> _Work instructions_
Across the data below, state how many lines hold "Record", and reply with nothing but that number.

> _Supplied data_
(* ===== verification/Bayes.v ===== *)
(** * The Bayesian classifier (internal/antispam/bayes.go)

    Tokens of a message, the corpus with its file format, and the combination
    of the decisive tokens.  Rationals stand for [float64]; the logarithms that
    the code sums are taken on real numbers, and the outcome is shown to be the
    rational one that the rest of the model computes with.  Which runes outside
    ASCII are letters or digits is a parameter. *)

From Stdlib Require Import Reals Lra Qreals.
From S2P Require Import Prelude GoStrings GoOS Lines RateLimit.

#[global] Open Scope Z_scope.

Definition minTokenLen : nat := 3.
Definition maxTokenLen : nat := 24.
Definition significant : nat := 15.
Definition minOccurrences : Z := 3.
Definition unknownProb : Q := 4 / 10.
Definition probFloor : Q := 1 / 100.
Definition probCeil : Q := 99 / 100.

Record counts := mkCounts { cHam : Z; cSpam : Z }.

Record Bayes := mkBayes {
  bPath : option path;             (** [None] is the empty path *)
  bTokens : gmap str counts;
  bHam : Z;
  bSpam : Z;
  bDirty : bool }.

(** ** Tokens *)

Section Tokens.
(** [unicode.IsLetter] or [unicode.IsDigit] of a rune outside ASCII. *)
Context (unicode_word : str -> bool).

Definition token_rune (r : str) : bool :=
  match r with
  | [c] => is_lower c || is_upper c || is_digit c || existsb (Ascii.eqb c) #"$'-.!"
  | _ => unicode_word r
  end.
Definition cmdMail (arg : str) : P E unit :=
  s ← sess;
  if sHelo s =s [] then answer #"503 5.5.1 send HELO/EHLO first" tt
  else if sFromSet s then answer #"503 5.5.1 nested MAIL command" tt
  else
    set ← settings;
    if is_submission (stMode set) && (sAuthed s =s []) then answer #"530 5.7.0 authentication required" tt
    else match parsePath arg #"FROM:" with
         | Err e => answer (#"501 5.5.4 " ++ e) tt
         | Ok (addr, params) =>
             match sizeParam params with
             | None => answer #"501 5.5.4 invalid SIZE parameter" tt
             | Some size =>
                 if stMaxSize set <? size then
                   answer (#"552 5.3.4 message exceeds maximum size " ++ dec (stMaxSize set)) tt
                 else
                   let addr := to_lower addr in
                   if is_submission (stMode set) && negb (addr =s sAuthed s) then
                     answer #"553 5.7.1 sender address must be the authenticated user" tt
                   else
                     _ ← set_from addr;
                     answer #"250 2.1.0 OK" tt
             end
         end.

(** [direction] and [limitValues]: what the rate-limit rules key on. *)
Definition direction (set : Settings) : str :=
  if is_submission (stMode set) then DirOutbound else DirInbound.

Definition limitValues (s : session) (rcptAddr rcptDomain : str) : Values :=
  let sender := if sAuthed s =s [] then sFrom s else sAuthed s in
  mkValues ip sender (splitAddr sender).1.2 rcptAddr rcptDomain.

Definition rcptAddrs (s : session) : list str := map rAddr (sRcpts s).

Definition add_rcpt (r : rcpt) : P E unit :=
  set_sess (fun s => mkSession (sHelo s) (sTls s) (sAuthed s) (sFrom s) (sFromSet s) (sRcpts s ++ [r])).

> _Output for this exercise_
2